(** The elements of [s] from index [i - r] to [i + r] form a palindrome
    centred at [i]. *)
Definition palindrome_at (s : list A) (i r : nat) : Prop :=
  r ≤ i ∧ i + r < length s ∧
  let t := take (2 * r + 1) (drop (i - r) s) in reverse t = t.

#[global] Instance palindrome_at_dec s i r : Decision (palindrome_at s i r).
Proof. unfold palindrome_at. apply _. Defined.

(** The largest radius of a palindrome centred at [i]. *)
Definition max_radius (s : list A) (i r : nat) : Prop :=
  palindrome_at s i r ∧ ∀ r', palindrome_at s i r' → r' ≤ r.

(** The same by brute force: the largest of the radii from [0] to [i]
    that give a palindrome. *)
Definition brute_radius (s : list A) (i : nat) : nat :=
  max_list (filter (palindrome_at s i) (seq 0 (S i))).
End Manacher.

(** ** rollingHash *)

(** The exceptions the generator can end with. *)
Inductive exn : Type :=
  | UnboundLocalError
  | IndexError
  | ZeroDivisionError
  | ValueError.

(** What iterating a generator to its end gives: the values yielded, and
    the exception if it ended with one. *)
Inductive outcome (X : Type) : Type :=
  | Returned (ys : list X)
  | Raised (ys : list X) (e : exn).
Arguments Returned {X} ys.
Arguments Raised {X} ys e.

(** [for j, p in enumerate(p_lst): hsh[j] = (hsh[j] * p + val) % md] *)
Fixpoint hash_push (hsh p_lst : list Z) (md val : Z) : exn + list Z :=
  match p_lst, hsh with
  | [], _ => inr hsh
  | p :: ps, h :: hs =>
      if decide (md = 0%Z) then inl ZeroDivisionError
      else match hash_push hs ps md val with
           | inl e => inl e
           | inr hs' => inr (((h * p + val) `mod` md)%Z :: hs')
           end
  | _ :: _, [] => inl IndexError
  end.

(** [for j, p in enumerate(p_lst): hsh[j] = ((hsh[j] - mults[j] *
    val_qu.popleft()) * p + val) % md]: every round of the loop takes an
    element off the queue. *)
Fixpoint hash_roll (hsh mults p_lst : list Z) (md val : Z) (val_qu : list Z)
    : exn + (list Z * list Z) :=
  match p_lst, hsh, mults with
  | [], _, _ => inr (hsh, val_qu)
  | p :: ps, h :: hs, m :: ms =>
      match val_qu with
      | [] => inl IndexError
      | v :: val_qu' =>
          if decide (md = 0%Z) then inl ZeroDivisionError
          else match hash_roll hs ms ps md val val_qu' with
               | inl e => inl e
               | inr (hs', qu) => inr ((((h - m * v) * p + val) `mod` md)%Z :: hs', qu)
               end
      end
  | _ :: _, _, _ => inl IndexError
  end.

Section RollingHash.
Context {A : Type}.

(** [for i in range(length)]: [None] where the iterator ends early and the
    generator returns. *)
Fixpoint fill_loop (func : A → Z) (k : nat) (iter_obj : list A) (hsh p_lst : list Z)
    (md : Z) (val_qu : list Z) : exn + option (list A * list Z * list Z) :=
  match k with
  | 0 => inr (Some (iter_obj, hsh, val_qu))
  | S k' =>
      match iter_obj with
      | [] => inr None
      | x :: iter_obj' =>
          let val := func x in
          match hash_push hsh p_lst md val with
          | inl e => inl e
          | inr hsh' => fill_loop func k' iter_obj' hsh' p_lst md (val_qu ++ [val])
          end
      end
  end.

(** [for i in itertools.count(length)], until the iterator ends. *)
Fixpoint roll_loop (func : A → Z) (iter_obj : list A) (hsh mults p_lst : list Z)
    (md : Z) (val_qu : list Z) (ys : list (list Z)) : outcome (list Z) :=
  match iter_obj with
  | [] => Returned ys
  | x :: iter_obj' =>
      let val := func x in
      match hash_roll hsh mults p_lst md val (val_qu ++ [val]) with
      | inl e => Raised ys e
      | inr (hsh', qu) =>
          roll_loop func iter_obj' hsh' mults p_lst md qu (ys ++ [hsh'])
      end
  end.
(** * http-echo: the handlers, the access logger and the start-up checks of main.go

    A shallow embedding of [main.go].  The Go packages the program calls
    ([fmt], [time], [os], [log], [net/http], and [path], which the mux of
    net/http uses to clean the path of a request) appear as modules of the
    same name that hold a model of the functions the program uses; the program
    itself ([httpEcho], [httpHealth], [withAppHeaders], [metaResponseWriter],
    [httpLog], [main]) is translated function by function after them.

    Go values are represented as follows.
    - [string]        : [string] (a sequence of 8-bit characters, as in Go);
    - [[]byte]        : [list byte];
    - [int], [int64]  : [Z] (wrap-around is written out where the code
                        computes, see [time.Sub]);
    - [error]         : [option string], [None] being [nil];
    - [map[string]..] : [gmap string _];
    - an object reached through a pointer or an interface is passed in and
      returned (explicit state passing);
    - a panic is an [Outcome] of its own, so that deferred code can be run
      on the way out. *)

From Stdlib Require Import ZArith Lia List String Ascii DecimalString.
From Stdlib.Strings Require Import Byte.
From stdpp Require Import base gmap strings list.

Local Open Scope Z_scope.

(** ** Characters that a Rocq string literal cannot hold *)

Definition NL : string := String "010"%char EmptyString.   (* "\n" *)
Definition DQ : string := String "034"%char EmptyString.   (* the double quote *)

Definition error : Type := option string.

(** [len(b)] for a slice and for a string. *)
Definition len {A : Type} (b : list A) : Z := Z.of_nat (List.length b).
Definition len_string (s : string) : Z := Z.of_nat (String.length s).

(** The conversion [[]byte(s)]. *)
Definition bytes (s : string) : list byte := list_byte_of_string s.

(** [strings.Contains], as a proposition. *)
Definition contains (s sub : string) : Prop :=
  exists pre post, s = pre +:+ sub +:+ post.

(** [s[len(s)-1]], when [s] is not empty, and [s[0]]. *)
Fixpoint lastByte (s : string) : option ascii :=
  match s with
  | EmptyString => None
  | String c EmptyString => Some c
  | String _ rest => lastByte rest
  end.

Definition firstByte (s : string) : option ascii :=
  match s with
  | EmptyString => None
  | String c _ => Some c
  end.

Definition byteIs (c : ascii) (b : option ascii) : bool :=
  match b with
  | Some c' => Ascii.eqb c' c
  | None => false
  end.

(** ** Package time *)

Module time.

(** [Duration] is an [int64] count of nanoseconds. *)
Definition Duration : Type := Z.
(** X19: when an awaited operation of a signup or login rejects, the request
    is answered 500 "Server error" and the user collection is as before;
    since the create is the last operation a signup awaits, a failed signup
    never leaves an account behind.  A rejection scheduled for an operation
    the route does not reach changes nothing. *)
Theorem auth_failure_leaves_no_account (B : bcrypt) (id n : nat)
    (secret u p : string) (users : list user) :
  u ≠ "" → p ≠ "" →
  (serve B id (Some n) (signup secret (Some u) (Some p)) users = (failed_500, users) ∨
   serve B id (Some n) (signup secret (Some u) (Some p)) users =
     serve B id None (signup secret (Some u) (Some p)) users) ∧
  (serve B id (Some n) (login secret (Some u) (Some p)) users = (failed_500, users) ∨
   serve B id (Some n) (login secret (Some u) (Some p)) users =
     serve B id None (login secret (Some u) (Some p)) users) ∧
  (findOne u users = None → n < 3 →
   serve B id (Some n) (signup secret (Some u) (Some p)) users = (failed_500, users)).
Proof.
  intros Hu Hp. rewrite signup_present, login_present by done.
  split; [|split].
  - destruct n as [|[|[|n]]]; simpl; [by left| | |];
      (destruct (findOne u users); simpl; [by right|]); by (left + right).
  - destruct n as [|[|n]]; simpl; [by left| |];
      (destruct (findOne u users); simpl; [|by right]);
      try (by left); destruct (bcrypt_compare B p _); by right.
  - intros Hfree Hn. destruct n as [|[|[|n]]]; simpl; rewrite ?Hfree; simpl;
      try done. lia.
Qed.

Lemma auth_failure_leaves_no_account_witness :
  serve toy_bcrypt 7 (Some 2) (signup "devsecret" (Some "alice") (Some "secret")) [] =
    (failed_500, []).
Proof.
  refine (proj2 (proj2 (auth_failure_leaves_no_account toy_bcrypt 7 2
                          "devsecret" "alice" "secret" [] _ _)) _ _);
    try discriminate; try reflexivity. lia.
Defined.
_ _ _ _
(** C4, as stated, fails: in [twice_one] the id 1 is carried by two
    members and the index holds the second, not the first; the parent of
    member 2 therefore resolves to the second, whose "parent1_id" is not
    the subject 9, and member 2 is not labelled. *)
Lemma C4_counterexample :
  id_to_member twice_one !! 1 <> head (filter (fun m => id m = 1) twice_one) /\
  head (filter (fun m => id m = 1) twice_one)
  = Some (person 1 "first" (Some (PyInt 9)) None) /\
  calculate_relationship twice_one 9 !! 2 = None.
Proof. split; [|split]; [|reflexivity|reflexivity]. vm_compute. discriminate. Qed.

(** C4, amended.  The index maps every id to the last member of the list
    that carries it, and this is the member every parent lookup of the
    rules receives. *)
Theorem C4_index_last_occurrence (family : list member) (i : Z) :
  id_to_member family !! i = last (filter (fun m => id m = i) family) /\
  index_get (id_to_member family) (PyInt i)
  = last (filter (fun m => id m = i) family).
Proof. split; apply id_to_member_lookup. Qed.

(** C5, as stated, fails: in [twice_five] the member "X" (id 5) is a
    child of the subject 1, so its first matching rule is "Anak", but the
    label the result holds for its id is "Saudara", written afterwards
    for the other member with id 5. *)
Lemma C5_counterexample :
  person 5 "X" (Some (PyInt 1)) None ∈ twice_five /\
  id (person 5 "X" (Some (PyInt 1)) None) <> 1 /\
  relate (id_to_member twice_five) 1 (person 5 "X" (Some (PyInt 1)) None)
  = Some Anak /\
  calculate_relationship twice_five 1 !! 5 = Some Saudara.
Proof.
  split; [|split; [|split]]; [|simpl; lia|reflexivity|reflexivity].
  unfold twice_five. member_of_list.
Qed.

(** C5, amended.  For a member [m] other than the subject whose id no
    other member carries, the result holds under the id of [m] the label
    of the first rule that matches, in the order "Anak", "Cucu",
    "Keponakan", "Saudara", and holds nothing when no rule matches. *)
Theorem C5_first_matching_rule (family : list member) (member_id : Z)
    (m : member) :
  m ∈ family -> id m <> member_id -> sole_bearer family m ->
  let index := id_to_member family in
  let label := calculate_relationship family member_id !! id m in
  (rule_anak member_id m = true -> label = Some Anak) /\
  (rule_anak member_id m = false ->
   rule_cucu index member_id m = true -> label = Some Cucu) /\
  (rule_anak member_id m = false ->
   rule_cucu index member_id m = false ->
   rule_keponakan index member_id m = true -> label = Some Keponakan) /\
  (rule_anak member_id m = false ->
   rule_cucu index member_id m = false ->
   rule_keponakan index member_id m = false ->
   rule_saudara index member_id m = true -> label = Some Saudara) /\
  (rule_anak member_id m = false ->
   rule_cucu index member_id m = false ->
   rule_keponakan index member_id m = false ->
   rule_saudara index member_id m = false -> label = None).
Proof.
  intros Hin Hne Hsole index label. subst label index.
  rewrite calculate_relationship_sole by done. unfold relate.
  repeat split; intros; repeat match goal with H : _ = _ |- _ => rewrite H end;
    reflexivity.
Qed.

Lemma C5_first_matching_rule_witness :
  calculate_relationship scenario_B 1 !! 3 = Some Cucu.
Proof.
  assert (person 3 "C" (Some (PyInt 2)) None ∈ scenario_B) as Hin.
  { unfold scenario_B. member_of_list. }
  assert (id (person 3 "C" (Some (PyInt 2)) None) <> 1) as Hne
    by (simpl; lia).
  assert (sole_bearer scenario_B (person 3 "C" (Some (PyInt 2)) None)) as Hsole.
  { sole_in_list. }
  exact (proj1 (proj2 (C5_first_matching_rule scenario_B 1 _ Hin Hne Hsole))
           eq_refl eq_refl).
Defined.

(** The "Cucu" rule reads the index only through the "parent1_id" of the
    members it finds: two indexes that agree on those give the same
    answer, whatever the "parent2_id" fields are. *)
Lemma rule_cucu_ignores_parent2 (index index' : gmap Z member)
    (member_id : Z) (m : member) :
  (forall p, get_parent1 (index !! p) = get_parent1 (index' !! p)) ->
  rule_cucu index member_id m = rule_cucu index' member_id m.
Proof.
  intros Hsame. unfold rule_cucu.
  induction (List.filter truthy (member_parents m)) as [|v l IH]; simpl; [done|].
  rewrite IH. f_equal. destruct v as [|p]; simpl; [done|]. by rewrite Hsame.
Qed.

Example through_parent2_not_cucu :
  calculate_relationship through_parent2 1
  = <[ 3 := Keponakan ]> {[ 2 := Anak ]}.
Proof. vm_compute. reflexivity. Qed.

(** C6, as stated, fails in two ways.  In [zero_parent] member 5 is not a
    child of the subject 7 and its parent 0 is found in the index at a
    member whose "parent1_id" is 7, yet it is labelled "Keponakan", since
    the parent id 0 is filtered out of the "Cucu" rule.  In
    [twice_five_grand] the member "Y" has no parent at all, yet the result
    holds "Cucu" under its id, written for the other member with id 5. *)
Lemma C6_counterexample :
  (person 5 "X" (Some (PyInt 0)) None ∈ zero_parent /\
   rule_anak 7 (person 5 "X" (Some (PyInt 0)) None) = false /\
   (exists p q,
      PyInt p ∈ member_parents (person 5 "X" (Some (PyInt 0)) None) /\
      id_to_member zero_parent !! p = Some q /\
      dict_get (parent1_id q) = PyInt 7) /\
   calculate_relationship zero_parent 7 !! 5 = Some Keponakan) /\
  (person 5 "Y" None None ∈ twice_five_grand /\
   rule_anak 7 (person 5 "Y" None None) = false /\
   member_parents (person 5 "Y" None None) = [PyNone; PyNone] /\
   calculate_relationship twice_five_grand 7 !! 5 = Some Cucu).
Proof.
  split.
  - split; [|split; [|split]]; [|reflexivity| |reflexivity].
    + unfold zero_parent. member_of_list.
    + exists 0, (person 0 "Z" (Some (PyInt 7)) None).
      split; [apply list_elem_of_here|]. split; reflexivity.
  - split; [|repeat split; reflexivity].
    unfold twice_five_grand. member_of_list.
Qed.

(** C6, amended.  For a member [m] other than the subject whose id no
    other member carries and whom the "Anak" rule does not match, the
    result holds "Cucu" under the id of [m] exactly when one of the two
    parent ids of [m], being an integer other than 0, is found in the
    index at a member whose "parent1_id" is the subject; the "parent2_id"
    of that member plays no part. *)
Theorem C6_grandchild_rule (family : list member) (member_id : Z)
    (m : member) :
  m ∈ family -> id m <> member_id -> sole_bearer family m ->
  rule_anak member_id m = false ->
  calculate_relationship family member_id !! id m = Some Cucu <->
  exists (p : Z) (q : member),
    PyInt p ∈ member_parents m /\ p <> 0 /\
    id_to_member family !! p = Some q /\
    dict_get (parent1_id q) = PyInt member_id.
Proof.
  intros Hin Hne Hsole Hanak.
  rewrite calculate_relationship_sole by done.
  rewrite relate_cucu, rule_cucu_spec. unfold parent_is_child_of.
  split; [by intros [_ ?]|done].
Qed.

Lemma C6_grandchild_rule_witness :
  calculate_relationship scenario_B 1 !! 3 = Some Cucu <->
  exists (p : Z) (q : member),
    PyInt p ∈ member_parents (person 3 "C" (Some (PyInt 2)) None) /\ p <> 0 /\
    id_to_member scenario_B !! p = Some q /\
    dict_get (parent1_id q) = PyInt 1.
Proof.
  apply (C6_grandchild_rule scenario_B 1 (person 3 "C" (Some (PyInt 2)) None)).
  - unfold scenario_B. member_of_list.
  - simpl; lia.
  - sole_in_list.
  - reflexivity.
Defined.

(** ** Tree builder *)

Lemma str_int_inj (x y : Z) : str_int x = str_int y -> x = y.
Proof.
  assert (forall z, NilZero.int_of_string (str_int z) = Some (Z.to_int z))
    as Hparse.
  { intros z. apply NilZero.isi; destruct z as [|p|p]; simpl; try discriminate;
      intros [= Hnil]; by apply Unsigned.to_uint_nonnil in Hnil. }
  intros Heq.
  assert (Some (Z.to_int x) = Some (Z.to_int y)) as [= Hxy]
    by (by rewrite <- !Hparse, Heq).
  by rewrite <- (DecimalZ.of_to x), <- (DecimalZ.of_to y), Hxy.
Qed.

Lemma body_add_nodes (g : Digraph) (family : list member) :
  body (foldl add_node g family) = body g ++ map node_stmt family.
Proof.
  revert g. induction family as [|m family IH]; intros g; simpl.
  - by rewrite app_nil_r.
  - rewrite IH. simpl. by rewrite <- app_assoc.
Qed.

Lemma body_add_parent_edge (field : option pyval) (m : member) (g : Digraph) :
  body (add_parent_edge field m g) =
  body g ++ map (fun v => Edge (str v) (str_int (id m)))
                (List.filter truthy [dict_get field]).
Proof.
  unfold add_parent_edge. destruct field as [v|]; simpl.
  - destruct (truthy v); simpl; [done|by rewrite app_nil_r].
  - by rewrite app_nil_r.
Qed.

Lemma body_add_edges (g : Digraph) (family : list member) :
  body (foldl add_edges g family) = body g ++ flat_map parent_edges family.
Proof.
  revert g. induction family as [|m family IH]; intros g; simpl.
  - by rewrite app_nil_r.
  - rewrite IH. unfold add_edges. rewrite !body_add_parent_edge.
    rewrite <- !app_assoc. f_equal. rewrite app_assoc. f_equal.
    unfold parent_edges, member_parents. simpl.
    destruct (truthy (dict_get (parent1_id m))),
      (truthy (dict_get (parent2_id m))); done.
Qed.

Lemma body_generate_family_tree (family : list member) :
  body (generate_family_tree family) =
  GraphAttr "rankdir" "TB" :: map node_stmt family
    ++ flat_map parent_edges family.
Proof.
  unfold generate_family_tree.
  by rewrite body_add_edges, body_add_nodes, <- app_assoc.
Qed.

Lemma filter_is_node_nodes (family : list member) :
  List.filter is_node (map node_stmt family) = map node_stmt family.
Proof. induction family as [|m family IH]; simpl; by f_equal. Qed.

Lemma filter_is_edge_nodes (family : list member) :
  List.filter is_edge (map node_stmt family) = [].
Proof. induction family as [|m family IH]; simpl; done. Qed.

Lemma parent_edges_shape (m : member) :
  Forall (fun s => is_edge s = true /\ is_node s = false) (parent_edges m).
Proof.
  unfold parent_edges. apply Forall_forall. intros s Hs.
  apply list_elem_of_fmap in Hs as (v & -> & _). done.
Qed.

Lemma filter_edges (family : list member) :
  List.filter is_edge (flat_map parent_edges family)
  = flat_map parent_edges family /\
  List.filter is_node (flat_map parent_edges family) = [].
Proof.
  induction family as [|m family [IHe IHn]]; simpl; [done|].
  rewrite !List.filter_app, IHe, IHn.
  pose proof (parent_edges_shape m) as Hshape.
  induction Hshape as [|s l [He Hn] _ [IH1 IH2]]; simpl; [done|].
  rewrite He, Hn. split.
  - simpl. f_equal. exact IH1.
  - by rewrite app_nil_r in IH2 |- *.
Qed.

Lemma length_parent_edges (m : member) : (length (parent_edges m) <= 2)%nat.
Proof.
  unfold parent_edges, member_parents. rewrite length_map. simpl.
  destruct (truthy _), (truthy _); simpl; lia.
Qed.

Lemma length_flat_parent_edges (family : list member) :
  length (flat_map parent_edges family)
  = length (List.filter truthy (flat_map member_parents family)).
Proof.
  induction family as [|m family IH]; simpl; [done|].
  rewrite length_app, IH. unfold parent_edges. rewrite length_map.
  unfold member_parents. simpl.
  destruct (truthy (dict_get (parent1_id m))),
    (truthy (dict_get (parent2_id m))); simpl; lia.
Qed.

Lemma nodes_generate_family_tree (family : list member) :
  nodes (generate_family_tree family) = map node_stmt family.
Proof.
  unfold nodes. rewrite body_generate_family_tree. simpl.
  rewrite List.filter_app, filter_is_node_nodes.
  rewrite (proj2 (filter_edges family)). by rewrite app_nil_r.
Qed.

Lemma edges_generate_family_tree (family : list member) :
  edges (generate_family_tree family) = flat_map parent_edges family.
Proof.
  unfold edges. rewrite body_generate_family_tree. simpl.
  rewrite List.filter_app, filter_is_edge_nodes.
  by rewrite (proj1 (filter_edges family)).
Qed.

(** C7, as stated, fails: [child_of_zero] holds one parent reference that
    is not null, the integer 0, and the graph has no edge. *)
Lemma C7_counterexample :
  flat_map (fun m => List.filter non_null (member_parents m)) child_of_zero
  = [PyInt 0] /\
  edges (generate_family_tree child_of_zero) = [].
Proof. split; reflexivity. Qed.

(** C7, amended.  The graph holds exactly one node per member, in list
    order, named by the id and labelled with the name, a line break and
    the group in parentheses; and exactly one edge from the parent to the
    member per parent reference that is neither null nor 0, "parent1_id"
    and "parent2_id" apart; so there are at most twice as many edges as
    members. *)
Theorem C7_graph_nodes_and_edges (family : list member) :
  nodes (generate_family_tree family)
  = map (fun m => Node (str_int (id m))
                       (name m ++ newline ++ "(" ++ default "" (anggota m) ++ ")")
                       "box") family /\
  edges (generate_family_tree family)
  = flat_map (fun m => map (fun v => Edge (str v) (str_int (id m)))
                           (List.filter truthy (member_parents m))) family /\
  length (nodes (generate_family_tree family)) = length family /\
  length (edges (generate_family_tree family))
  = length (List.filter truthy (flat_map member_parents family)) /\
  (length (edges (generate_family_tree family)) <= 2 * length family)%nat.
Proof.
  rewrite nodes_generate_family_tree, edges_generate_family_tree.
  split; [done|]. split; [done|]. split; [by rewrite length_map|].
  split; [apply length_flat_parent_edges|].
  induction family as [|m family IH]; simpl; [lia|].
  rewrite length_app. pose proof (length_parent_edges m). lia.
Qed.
_ _ _ _
## Directions
The lines to return are those in the entries above that include "Arguments".

## Result of this task
Arguments Returned {X} ys.
Arguments Raised {X} ys e.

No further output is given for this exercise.